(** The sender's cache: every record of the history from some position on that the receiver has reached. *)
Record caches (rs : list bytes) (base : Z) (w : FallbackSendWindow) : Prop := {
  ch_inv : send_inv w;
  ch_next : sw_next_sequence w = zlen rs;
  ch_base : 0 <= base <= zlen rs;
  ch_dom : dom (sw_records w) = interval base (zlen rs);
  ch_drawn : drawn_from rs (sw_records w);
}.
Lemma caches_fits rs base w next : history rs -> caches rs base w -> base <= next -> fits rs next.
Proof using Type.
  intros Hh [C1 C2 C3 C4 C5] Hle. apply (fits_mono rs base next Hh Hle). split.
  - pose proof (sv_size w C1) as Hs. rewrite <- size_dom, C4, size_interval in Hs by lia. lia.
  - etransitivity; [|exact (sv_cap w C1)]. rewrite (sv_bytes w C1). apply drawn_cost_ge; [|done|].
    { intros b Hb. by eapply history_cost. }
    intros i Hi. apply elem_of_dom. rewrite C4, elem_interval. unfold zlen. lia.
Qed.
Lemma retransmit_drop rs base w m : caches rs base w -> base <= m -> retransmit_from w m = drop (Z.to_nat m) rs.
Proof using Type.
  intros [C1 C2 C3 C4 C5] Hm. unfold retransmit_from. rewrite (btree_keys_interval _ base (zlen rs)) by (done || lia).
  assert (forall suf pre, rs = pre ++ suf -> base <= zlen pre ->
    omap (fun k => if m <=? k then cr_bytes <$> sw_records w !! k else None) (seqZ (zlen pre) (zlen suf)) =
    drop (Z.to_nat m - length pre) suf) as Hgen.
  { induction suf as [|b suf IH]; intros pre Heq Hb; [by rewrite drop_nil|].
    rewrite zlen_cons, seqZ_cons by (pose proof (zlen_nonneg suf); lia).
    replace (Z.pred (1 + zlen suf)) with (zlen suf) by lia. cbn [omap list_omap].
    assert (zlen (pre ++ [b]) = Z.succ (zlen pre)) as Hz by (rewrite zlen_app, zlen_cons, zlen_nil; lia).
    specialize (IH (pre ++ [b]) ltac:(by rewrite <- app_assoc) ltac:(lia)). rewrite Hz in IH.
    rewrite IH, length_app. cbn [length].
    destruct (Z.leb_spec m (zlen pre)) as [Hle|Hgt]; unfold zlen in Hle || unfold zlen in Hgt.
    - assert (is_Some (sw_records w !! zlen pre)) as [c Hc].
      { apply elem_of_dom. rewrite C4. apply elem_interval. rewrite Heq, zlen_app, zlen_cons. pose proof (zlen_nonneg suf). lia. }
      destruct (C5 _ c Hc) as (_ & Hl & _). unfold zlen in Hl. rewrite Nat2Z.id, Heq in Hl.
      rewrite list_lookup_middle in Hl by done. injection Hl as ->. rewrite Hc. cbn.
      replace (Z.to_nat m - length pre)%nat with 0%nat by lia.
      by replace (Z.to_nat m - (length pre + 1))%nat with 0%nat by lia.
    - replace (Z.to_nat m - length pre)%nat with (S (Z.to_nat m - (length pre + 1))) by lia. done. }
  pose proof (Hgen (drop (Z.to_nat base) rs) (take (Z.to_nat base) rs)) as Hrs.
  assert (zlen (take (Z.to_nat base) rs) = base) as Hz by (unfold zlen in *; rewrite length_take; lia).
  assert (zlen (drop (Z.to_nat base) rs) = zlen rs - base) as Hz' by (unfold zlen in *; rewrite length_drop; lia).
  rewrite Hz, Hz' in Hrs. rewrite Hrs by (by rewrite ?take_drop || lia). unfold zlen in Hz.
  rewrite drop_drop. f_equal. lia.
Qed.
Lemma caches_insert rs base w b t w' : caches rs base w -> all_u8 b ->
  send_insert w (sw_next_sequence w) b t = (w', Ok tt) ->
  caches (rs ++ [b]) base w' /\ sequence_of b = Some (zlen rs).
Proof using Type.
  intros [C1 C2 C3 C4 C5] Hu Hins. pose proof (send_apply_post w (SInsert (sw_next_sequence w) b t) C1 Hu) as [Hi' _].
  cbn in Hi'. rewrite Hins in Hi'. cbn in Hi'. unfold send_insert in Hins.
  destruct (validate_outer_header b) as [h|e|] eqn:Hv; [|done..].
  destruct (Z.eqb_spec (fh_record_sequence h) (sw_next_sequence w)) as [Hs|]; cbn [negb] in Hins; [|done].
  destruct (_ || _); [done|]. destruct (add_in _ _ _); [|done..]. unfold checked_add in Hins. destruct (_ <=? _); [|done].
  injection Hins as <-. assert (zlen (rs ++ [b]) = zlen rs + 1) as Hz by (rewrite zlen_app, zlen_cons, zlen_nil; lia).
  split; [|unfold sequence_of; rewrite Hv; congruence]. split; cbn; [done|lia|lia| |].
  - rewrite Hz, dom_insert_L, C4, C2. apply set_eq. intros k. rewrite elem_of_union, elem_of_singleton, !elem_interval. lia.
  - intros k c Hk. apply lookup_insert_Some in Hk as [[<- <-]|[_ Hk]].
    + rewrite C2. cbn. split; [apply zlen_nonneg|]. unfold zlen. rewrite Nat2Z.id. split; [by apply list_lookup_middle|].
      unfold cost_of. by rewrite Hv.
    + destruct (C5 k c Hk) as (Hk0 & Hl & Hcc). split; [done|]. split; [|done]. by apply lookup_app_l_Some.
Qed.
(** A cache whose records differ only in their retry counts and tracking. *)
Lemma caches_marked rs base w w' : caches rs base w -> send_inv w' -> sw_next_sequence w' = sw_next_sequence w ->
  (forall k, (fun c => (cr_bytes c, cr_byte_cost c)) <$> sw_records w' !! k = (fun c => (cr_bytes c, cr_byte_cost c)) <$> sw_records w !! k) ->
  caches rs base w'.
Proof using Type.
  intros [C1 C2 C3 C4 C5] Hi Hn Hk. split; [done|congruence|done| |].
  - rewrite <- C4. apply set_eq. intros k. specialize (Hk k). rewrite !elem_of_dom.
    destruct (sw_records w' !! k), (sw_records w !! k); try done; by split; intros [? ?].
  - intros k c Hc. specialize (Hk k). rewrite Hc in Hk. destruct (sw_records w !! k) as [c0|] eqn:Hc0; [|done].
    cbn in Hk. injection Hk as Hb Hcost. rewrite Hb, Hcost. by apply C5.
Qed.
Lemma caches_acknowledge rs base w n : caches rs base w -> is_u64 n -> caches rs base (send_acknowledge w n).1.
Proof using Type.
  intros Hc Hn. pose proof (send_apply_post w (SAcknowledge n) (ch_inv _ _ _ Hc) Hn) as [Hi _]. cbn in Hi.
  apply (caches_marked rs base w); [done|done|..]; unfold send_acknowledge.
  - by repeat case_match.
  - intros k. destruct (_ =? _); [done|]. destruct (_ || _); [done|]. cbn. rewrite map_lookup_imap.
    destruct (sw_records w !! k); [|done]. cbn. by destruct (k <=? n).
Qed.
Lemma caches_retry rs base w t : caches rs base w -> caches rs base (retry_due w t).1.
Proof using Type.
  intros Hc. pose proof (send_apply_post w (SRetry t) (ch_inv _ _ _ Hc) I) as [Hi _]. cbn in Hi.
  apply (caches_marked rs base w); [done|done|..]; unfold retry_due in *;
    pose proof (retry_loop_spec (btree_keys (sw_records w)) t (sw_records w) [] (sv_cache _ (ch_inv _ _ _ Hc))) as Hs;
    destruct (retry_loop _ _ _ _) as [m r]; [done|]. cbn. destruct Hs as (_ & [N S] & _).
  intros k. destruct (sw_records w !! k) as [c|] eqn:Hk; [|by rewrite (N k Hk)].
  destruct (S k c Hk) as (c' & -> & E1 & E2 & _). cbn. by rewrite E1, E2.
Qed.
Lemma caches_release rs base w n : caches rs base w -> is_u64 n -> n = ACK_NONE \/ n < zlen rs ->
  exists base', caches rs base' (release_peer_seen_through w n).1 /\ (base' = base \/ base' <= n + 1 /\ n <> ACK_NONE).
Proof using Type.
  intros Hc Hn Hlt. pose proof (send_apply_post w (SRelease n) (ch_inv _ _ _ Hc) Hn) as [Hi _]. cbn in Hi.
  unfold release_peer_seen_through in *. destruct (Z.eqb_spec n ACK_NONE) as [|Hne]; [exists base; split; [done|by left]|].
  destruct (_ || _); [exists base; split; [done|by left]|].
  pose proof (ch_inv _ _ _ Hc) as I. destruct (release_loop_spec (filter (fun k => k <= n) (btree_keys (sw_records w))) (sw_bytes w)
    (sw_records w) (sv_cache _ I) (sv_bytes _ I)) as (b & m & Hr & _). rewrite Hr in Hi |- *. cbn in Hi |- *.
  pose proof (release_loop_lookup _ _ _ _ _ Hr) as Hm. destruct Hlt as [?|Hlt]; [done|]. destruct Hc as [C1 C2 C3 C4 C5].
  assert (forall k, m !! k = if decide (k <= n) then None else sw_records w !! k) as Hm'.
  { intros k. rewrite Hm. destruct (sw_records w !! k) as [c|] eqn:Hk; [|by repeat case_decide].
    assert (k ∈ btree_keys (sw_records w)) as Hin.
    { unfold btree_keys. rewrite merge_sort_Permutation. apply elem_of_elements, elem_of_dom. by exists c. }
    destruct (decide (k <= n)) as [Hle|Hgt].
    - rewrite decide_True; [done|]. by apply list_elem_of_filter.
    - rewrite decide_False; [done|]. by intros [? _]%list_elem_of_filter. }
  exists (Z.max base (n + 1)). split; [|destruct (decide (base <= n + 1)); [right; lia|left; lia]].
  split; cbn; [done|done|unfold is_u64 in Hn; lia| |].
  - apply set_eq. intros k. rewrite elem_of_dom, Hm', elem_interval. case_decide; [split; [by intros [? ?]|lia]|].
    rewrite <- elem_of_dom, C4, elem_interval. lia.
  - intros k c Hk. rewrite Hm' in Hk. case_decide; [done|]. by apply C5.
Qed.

» REQUIRED WORK
Scan the entries above for the line containing "- assert (is_Some", and copy it and all lines after it exactly, down to and including the line containing "Lemma caches_insert rs".

» REPLY TO THE EXERCISE
    - assert (is_Some (sw_records w !! zlen pre)) as [c Hc].
      { apply elem_of_dom. rewrite C4. apply elem_interval. rewrite Heq, zlen_app, zlen_cons. pose proof (zlen_nonneg suf). lia. }
      destruct (C5 _ c Hc) as (_ & Hl & _). unfold zlen in Hl. rewrite Nat2Z.id, Heq in Hl.
      rewrite list_lookup_middle in Hl by done. injection Hl as ->. rewrite Hc. cbn.
      replace (Z.to_nat m - length pre)%nat with 0%nat by lia.
      by replace (Z.to_nat m - (length pre + 1))%nat with 0%nat by lia.
    - replace (Z.to_nat m - length pre)%nat with (S (Z.to_nat m - (length pre + 1))) by lia. done. }
  pose proof (Hgen (drop (Z.to_nat base) rs) (take (Z.to_nat base) rs)) as Hrs.
  assert (zlen (take (Z.to_nat base) rs) = base) as Hz by (unfold zlen in *; rewrite length_take; lia).
  assert (zlen (drop (Z.to_nat base) rs) = zlen rs - base) as Hz' by (unfold zlen in *; rewrite length_drop; lia).
  rewrite Hz, Hz' in Hrs. rewrite Hrs by (by rewrite ?take_drop || lia). unfold zlen in Hz.
  rewrite drop_drop. f_equal. lia.
Qed.
Lemma caches_insert rs base w b t w' : caches rs base w -> all_u8 b ->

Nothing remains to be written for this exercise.